23 February 2015

A Taste of Home - Chicken Pot Pie

Beginning this week I'm moving the Monday wine review to Wednesday. We are not without a post today though-and it even involves wine! Albeit both briefly and tangentially.

Be it the winter weather, having familiar friends around, or just a bit of homesickness I have been craving American food lately. Not the new, fancy American food found in foodie restaurants but old-fashioned, home-cooked kinds of food. Although not my mom's food. She recently brought up that old Lenten stand-by; tuna noodle casserole. I am not craving that. Forty days in the desert with Jesus wouldn't entice me to crave, let alone eat that. I love my mom but there's a place in Purgatory reserved for people who make tuna noodle casserole. No, no. I wanted chicken pot pie.

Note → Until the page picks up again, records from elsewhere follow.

(** [x] may stay in front of [y]: [ToString y < ToString x] is false. *)
Definition keeps (x y : A) : bool := negb (JsString.ltb (toString y) (toString x)).

Fixpoint insert (x : A) (l : list A) : list A :=
  match l with
  | [] => [x]
  | y :: l' => if keeps x y then x :: l else y :: insert x l'
  end.

Fixpoint sort (l : list A) : list A :=
  match l with
  | [] => []
  | x :: l' => insert x (sort l')
  end.
End DefaultSort.

Module I18nFormat.
Import I18n.

(** [ToString] of an [I18nParamValue]: it is a plain object. *)
Definition objectToString (_ : I18nParamValue) : jsstring := lit "[object Object]".

(** [ToString] of an array is [join(",")] of the string forms of its
    elements; an entry of the map is the array [[placeholder, values]]. *)
Definition entryToString (e : jsstring * list I18nParamValue) : jsstring :=
  JsString.join (lit ",")
    [fst e; JsString.join (lit ",") (map objectToString (snd e))].

Definition literalOf (s : option jsstring) : O.Expression :=
  match s with
  | None => O.literal O.LitNull
  | Some s => O.literal (O.LitString s)
  end.

(** The body of the loop of [formatParams]. *)
Definition formatParams_step (result : JsMap.t O.Expression)
    (e : jsstring * list I18nParamValue) : JsMap.t O.Expression :=
  let '(placeholder, placeholderValues) := e in
  match formatParamValues placeholderValues with
  | Some _ =>
      JsMap.set result placeholder (literalOf (formatParamValues placeholderValues))
  | None => result
  end.

Definition formatParams (params : JsMap.t (list I18nParamValue))
  : JsMap.t O.Expression :=
  fold_left formatParams_step (sort entryToString params) JsMap.empty.

End I18nFormat.

(** ** The intermediate representation ([ir]) and the compilation jobs *)

Module Ir.
Import I18n.

(** Modelled from the spec: the enum [ir.OpKind] has dozens of members and is
    declared in the [ir] package, which is not part of the sources at hand.
    The two kinds that the code at hand names are kept apart; [OtherKind n]
    stands for any other member. *)
Inductive OpKind : Type :=
| Statement
| ExtractedMessage
| OtherKind (n : nat).

Definition OpKind_eqb (a b : OpKind) : bool :=
  match a, b with
  | Statement, Statement => true
  | ExtractedMessage, ExtractedMessage => true
  | OtherKind n, OtherKind m => Nat.eqb n m
  | _, _ => false
  end.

Could anything be better on a chilly winter's night?

Pot pies are fantastic comfort food. I don't mean to say that I was instantly transported (in my mind or otherwise) to my family home when I ate one. We weren't pot pie eaters growing up but many a Sunday dinner involved chicken and dumplings in gravy so...close enough. There is just something so homely about them though. I might not be able to eat them for the next month or so of Fridays but I can get a taste of home with them the other six days of the week!

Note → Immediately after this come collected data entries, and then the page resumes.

Lemma parse_filter_node_depth filter : forall depth n,
  parse_filter_node filter depth = Ok n ->
  Z.of_nat (node_depth n) <= 2 * (MAX_FILTER_DEPTH + 1 - depth).
Proof.
  induction filter as [v Hv|obj IH] using Value_ind_deep; intros depth n.
  { destruct v; cbn; try (by destruct (MAX_FILTER_DEPTH <? depth)). by edestruct Hv. }
  cbn [parse_filter_node]. destruct (Z.ltb_spec MAX_FILTER_DEPTH depth) as [|Hd]; [done|].
  intros (conds & HF & [= <-])%bind_ok. apply mapM_ok_Forall2 in HF.
  pose proof (conditions_depth (concat conds)) as Hn.
  set (k := Z.to_nat (2 * (MAX_FILTER_DEPTH + 1 - depth) - 1)).
  enough (Forall (fun m => node_depth m <= k)%nat (concat conds)) as Hk.
  { assert (list_max (map node_depth (concat conds)) <= k)%nat.
    { apply list_max_repeat. by apply Forall_fmap. }
    unfold k in *. lia. }
  assert (Hsub : forall ns, Forall (fun m => Z.of_nat (node_depth m) <= 2 * (MAX_FILTER_DEPTH + 1 - (depth + 1))) ns ->
    (S (list_max (map node_depth ns)) <= k)%nat).
  { intros ns Hns. assert (list_max (map node_depth ns) <= k - 1)%nat; [|unfold k in *; lia].
    apply list_max_repeat, Forall_fmap. eapply Forall_impl; [exact Hns|]. cbn. unfold k. lia. }
  clear Hn. induction HF as [|[key value] cs obj conds Hkv HF IHF]; cbn; [constructor|].
  inversion IH as [|? ? [IHv IHarr] IHobj]; subst. cbn in IHv, IHarr.
  apply Forall_app; split; [|by apply IHF]. clear IHF IHobj IH HF.
  repeat case_decide.
  - apply branches_ok in Hkv as (arr & nodes & -> & _ & HF & ->).
    repeat constructor. cbn [node_depth]. apply Hsub.
    specialize (IHarr _ eq_refl). clear -IHarr HF.
    induction HF; inversion IHarr; subst; constructor; eauto.
  - apply branches_ok in Hkv as (arr & nodes & -> & _ & HF & ->).
    repeat constructor. cbn [node_depth]. apply Hsub.
    specialize (IHarr _ eq_refl). clear -IHarr HF.
    induction HF; inversion IHarr; subst; constructor; eauto.
  - apply bind_ok in Hkv as (m & Hm & [= <-]). repeat constructor.
    apply IHv in Hm. cbn. unfold k. lia.
  - apply bind_ok in Hkv as (_ & _ & Hf). apply parse_field_filter_depth in Hf.
    eapply Forall_impl; [exact Hf|]. intros m ->. unfold k. lia.
Qed.

Lemma parse_filter_node_err filter : forall depth e,
  parse_filter_node filter depth = Err e -> exists m, e = InvalidQuery m.
Proof.
  induction filter as [v Hv|obj IH] using Value_ind_deep; intros depth e.
  { destruct v; cbn; try (destruct (MAX_FILTER_DEPTH <? depth); intros [= <-]; eauto). by edestruct Hv. }
  cbn [parse_filter_node]. destruct (MAX_FILTER_DEPTH <? depth); [intros [= <-]; eauto|].
  destruct (mapM _ obj) as [conds|e'] eqn:HF; cbn.
  { done. }
  intros [= ->]. apply mapM_err in HF as ([key value] & Hin & Hkv).
  rewrite Forall_forall in IH. destruct (IH _ Hin) as [IHv IHarr]. cbn [snd] in IHv, IHarr.
  assert (Harr : forall arr v e, value = VArray arr -> v ∈ arr ->
    parse_filter_node v (depth + 1) = Err e -> exists m, e = InvalidQuery m).
  { intros arr v e' -> Hv Hpv. specialize (IHarr _ eq_refl).
    rewrite Forall_forall in IHarr. by eapply IHarr. }
  repeat case_decide; [exact (branches_err _ _ _ _ _ Harr Hkv)..| |].
  - destruct (parse_filter_node value (depth + 1)) eqn:Hp; cbn in Hkv; [done|].
    simplify_eq. by eapply IHv.
  - unfold validate_path_depth in Hkv. destruct (MAX_DOT_DEPTH <=? _); cbn in Hkv; [simplify_eq; eauto|].
    unfold parse_field_filter in Hkv. destruct value; try done.
    apply mapM_err in Hkv as ([op operand] & _ & Hop). unfold parse_field_op in Hop.
    repeat case_match; simplify_eq; eauto.
Qed.
End parse_facts.

(** ** Properties *)

Section filter_properties.
Context `{SerdeJson} `{RegexLib}.

(** C39: the parser implements the filter language: when [parse_filter]
    accepts a JSON filter, evaluating the tree it built on any document gives
    exactly the reference meaning of the JSON text ([filter_sem]): a
    conjunction over the object's entries, [$and]/[$or]/[$not] by their
    arms, any other key a dotted path with its operators. *)
Theorem parse_filter_refines (filter : Value) (n : FilterNode) :
  parse_filter filter = Ok n -> forall doc, matches n doc = filter_sem doc filter.
Proof. intros Hp doc. by apply (parse_filter_node_sem doc filter 0). Qed.

(** every filter parses to a tree of bounded depth or is refused with a
    client error: the tree [matches] recurses on is at most 42 deep (two
    levels per JSON level, 21 levels), and the only error is
    [InvalidQuery], HTTP 400. *)
Theorem parse_filter_bounded (filter : Value) :
  match parse_filter filter with
  | Ok n => (node_depth n <= 42)%nat
  | Err e => status_and_code e = (400, "INVALID_QUERY")
  end.
Proof.
  destruct (parse_filter filter) as [n|e] eqn:Hp.
  - apply parse_filter_node_depth in Hp. unfold MAX_FILTER_DEPTH in Hp. lia.
  - apply parse_filter_node_err in Hp as [m ->]. done.
Qed.

(** A path that passed [validate_path_depth] is followed segment by
    segment to its end: the depth cut-off inside [resolve_json_path] never
    hides a value of a validated path. *)
Theorem validated_path_resolves (path : string) :
  validate_path_depth path = Ok () ->
  forall doc, resolve_json_path doc path = walk_unbounded (split_on dot path) doc.
Proof.
  unfold validate_path_depth. destruct (Z.leb_spec MAX_DOT_DEPTH (count_char dot path)) as [|Hd]; [done|].
  intros _ doc. rewrite resolve_walk. apply walk_path_unbounded. rewrite length_split_on. lia.
Qed.
End filter_properties.

(** ** Witnesses *)

Import Ref.

Definition example_filter : Value :=
  VObject [("$or", VArray [VObject [("a.b", VObject [("$gte", VNumber (PosInt 3))])];
                           VObject [("name", VObject [("$regex", VString "em")])]])].
Definition example_doc : Value := VObject [("a", VObject [("b", VNumber (PosInt 4))])].

Lemma parse_filter_refines_witness :
  match parse_filter example_filter with
  | Ok n => matches n example_doc = true
  | Err _ => False
  end.
Proof.
  destruct (parse_filter example_filter) as [n|e] eqn:Hp; [|vm_compute in Hp; discriminate Hp].
  rewrite (parse_filter_refines example_filter n Hp example_doc). vm_compute. reflexivity.
Defined.

Lemma validated_path_resolves_witness :
  resolve_json_path example_doc "a.b" = Some (VNumber (PosInt 4)).
Proof.
  rewrite (validated_path_resolves "a.b"); [vm_compute; reflexivity|vm_compute; reflexivity].
Defined.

Even Sherlock wanted a place at this table

I've now made this twice and enjoyed it deeply both times. One of the great things about pot pies is you can vary the recipe and change it up to fit your own taste. You don't have to use carrots, zucchini, and potatoes the way I did-you can use whichever vegetables you prefer. If it didn't cost an arm and a leg I would also have added Parmesan.

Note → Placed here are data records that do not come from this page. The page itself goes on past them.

(* ===== verification/Sort.v ===== *)
(** * Sorting ([crates/wardsondb/src/query/sort.rs])

    Sort specifications, the comparator of two documents with its [_id]
    tiebreak, and the decorated comparator of the streaming sorts. *)

From S2P Require Import Prelude Bytes F64 Json Errors Externals Filter Secondary.

Record SortField := { field : string; ascending : bool }.

Section sort.
Context `{SerdeJson}.

(** ** The specification's parser *)

Definition parse_direction (field : string) (direction : Value) : result string bool :=
  let invalid :=
    "direction for field '" +:+ field +:+ "' must be " +:+ quote +:+ "asc" +:+ quote +:+ ", "
      +:+ quote +:+ "desc" +:+ quote +:+ ", 1, or -1 (got "
      +:+ default "?" (to_string direction) +:+ ")" in
  match direction with
  | VString s =>
      if decide (s = "asc") then Ok true
      else if decide (s = "desc") then Ok false
      else Err invalid
  | VNumber n =>
      match num_as_f64 n with
      | Some x =>
          if f64_eqb x f64_one then Ok true
          else if f64_eqb x f64_minus_one then Ok false
          else Err invalid
      | None => Err invalid
      end
  | _ => Err invalid
  end.

Definition parse_sort_field (kv : string * Value) : result string SortField :=
  let '(field, direction) := kv in
  let? asc := parse_direction field direction in
  Ok {| field := field; ascending := asc |}.

Definition parse_sort_item (i : nat) (item : Value) : result string SortField :=
  match item with
  | VObject [kv] => parse_sort_field kv
  | VObject obj =>
      Err ("element " +:+ pretty i +:+ " must have exactly one field (got "
           +:+ pretty (length obj) +:+ "); use one object per field")
  | _ => Err ("element " +:+ pretty i +:+ " must be an object with exactly one field")
  end.
Fixpoint parse_sort_items (i : nat) (items : list Value) : result string (list SortField) :=
  match items with
  | [] => Ok []
  | item :: items =>
      let? f := parse_sort_item i item in
      let? fs := parse_sort_items (S i) items in
      Ok (f :: fs)
  end.

Definition parse_sort_spec (spec : Value) : result string (list SortField) :=
  match spec with
  | VArray items => parse_sort_items 0 items
  | VObject [kv] => let? f := parse_sort_field kv in Ok [f]
  | VObject [] => Err "must not be an empty object"
  | VObject obj =>
      Err ("object with " +:+ pretty (length obj)
           +:+ " fields is ambiguous (JSON object key order is not preserved); use the array form")
  | _ => Err "must be an array of single-field objects or a single-field object"
  end.

(** ** Comparators *)

(** The direction of the implicit [_id] tiebreak: the last field's. *)
Definition tiebreak_ascending (sort_fields : list SortField) : bool :=
  default true (ascending <$> last sort_fields).

(** Missing sorts before every present value. *)
Definition compare_json_values (a b : option Value) : comparison :=
  match a, b with
  | None, None => Eq
  | None, Some _ => Lt
  | Some _, None => Gt
  | Some a, Some b => compare_values_total a b
  end.

Definition doc_id (d : Value) : option string := get d "_id" ≫= as_str.
Definition compare_ids (a b : option string) : comparison := option_cmp str_cmp a b.

(** The loop over the fields, then the tiebreak, whose direction is that of
    the whole specification [spec]. *)
Fixpoint compare_docs_from (spec sort_fields : list SortField) (a b : Value) : comparison :=
  match sort_fields with
  | [] => cmp_dir (tiebreak_ascending spec) (compare_ids (doc_id a) (doc_id b))
  | sf :: sort_fields =>
      let va := resolve_json_path a (field sf) in
      let vb := resolve_json_path b (field sf) in
      let ordering := cmp_dir (ascending sf) (compare_json_values va vb) in
      match ordering with
      | Eq => compare_docs_from spec sort_fields a b
      | _ => ordering
      end
  end.
Definition compare_docs (sort_fields : list SortField) (a b : Value) : comparison :=
  compare_docs_from sort_fields sort_fields a b.

Definition sort_documents (docs : list Value) (sort_fields : list SortField) : list Value :=
  match sort_fields with
  | [] => docs
  | _ => sort_by (compare_docs sort_fields) docs
  end.

(** ** Decorated keys *)

Record DocSortKey := { vals : list (option Value); id : option string }.

Definition extract_sort_key (doc : Value) (sort_fields : list SortField) : DocSortKey :=
  {| vals := (fun sf => resolve_json_path doc (field sf)) <$> sort_fields;
     id := doc_id doc |}.

(** [a.vals[i]] is in range for a key of the same specification; the model
    reads a missing slot as [None]. *)
Fixpoint compare_decorated_from (spec : list SortField) (i : nat) (sort_fields : list SortField)
    (a b : DocSortKey) : comparison :=
  match sort_fields with
  | [] => cmp_dir (tiebreak_ascending spec) (compare_ids (id a) (id b))
  | sf :: sort_fields =>
      let ordering := cmp_dir (ascending sf)
        (compare_json_values (mjoin (vals a !! i)) (mjoin (vals b !! i))) in
      match ordering with
      | Eq => compare_decorated_from spec (S i) sort_fields a b
      | _ => ordering
      end
  end.
Definition compare_decorated (sort_fields : list SortField) (a b : DocSortKey) : comparison :=
  compare_decorated_from sort_fields 0 sort_fields a b.
End sort.

(** ** Facts *)

Section sort_facts.
Context `{SerdeJson} `{!SerdeLaws}.
Implicit Types (sfs spec : list SortField).

#[export] Instance compare_json_values_order : CmpOrder compare_json_values.
Proof. apply (option_cmp_order compare_values_total), _. Qed.

Lemma compare_docs_from_cons spec sf sfs a b :
  compare_docs_from spec (sf :: sfs) a b =
  then_cmp (cmp_dir (ascending sf)
      (cmp_on (fun d => resolve_json_path d (field sf)) compare_json_values a b))
    (compare_docs_from spec sfs a b).
Proof. cbn. by destruct (cmp_dir _ _). Qed.

#[export] Instance compare_docs_from_order spec sfs : CmpOrder (compare_docs_from spec sfs).
Proof.
  induction sfs as [|sf sfs IH].
  - apply (cmp_dir_order _ (cmp_on doc_id (option_cmp str_cmp))), _.
  - pose proof (then_cmp_order
      (fun a b => cmp_dir (ascending sf)
        (cmp_on (fun d => resolve_json_path d (field sf)) compare_json_values a b))
      (compare_docs_from spec sfs) _ IH) as Ho.
    split; intros *; rewrite !compare_docs_from_cons;
      [apply (@cmp_opp _ _ Ho)|apply (@cmp_le_trans _ _ Ho)].
Qed.
#[export] Instance compare_docs_order sfs : CmpOrder (compare_docs sfs).
Proof. apply compare_docs_from_order. Qed.

Lemma compare_decorated_from_spec pre sfs a b :
  compare_decorated_from (pre ++ sfs) (length pre) sfs
    (extract_sort_key a (pre ++ sfs)) (extract_sort_key b (pre ++ sfs)) =
  compare_docs_from (pre ++ sfs) sfs a b.
Proof.
  revert pre; induction sfs as [|sf sfs IH]; intros pre; [done|].
  cbn [compare_decorated_from compare_docs_from].
  assert (Hl : forall d, mjoin (vals (extract_sort_key d (pre ++ sf :: sfs)) !! length pre) =
    resolve_json_path d (field sf)).
  { intros d. cbn. rewrite list_lookup_fmap, list_lookup_middle by done. done. }
  rewrite !Hl. specialize (IH (pre ++ [sf])). rewrite <- app_assoc, length_app in IH. cbn in IH.
  rewrite Nat.add_1_r in IH. rewrite IH. done.
Qed.

(** Two documents compare equal only when their ids do. *)
Lemma compare_docs_from_eq spec sfs a b :
  compare_docs_from spec sfs a b = Eq -> doc_id a = doc_id b.
Proof.
  induction sfs as [|sf sfs IH]; cbn.
  - unfold compare_ids. destruct (doc_id a) as [x|], (doc_id b) as [y|], (tiebreak_ascending spec);
      cbn; try done; destruct (str_cmp x y) eqn:E; try done; by apply str_cmp_eq in E as ->.
  - by destruct (cmp_dir _ _).
Qed.

(** Documents with distinct ids are strictly ordered. *)
Definition ids_distinct (docs : list Value) : Prop := NoDup (doc_id <$> docs).

Lemma sort_documents_perm docs sfs : sort_documents docs sfs ≡ₚ docs.
Proof. destruct sfs; cbn; [done|apply sort_by_perm]. Qed.
End sort_facts.

(** ** Properties *)

Section sort_properties.
Context `{SerdeJson} `{!SerdeLaws}.

(** The decorate-sort-undecorate comparator is [compare_docs]: comparing
    the keys extracted once per document gives, for every specification and
    every pair of documents, the order of the documents themselves. *)
Theorem decorated_matches_compare_docs (spec : list SortField) (a b : Value) :
  compare_decorated spec (extract_sort_key a spec) (extract_sort_key b spec) =
  compare_docs spec a b.
Proof. apply (compare_decorated_from_spec [] spec). Qed.

(** [sort_documents] sorts, and the order is deterministic: the result is
    a permutation of the input, sorted by [compare_docs] (a total preorder),
    and two lists of the same documents with distinct ids sort to the same
    list, whatever order they arrive in. *)
Theorem sort_documents_sorts (docs docs' : list Value) (sf : SortField) (sfs : list SortField) :
  ids_distinct docs -> docs ≡ₚ docs' ->
  CmpOrder (compare_docs (sf :: sfs)) /\
  sort_documents docs (sf :: sfs) ≡ₚ docs /\
  StronglySorted (cmp_le (compare_docs (sf :: sfs))) (sort_documents docs (sf :: sfs)) /\
  sort_documents docs (sf :: sfs) = sort_documents docs' (sf :: sfs).
Proof.
  intros Hnd Hp. split; [apply _|]. split; [apply sort_documents_perm|].
  split; [apply sort_by_strongly, _|]. cbn [sort_documents].
  apply sort_by_unique; [apply _| |done].
  intros x y Hx Hy Hxy. apply compare_docs_from_eq in Hxy.
  by apply (NoDup_fmap_inj_on doc_id docs).
Qed.
End sort_properties.

(** ** Witnesses *)

Import Ref.

Definition example_docs : list Value :=
  [VObject [("_id", VString "b"); ("n", VNumber (PosInt 2))];
   VObject [("_id", VString "a"); ("n", VNumber (PosInt 2))];
   VObject [("_id", VString "c"); ("n", VNumber (PosInt 1))]].
Definition by_n : SortField := {| field := "n"; ascending := false |}.

Lemma decorated_matches_compare_docs_witness :
  compare_decorated [by_n] (extract_sort_key (VObject []) [by_n]) (extract_sort_key (VObject [("n", VNull)]) [by_n])
  = Gt.
Proof. rewrite decorated_matches_compare_docs. vm_compute. reflexivity. Defined.

Lemma sort_documents_sorts_witness :
  doc_id <$> sort_documents example_docs [by_n] = [Some "b"; Some "a"; Some "c"] /\
  sort_documents example_docs [by_n] = sort_documents (reverse example_docs) [by_n].
Proof.
  split; [vm_compute; reflexivity|].
  apply (sort_documents_sorts example_docs (reverse example_docs) by_n []).
  - apply (bool_decide_unpack _). vm_compute. exact I.
  - symmetry. apply reverse_Permutation.
Defined.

Add a nice dry white wine like Suvla's Kabatepe White, a side of vegetables (steamed broccoli in our case) and you really couldn't ask for more! Except maybe dessert!

  • Phyllo dough 
  • 2 chicken breasts
  • 2 large or 3 medium carrots
  • 2 zucchini
  • 2 large or 3 medium potatoes
  • 1 large yellow onion
  • 1/2 Cup cream
  • garlic
  • black peppercorns
  • (fresh) thyme
  • (fresh) oregano
  • salt/pepper to taste
  • flour
  1. Put breasts in medium size pot and cover with water. Add salt and pepper and (optional) powdered garlic, paprika, and/or a Lawerys-like seasoning. Boil on medium heat until cooked through then remove breasts but reserve the liquid. Shred the chicken and set aside.
  2. Smash and chop 3 cloves garlic and chop onion. Saute in large sauce pan or medium sized pot over medium heat until onions are soft. Sprinkle 2-3 tablespoons full flower over onions and stir to combine.
  3. Add about 3 cups of the liquid from the chicken, stirring after each cup. The broth should start to thicken but if it doesn't you can add in more flour. 
  4. While broth is thickening, prepare the pie shells and oven. Pre-heat oven to 350F. Spray the insides of small tins, or other individual baking dish, and line with a square of phyllo dough. Mine comes pre-cut into small squares and when defrosted is pliable and can be reshaped to fit.*
  5. Back to the filling: add cream, diced carrots, potatoes, chopped zucchini, about 1/2 teaspoon of peppercorns, 2 sprigs of thyme, and oregano. Combine everything, stirring occasionally, until vegetables are just cooked.
  6. Reduce temperature to low, add shredded chicken and additional salt/pepper as desired, and simmer until vegetables are cooked through.
  7. Ladle mixture into prepared tins. Don't fill to the brim as it might spill over. Cover with second square of phyllo dough, pinching it around the edges to help avoid spill over.
  8. Bake for about 20 minutes or until the pastry is golden brown.
Filling can be made in advance and kept in the refrigerator for a few days or frozen until wanted.
*You can skip the bottom shell to save calories if you don't mind eating out of the tin.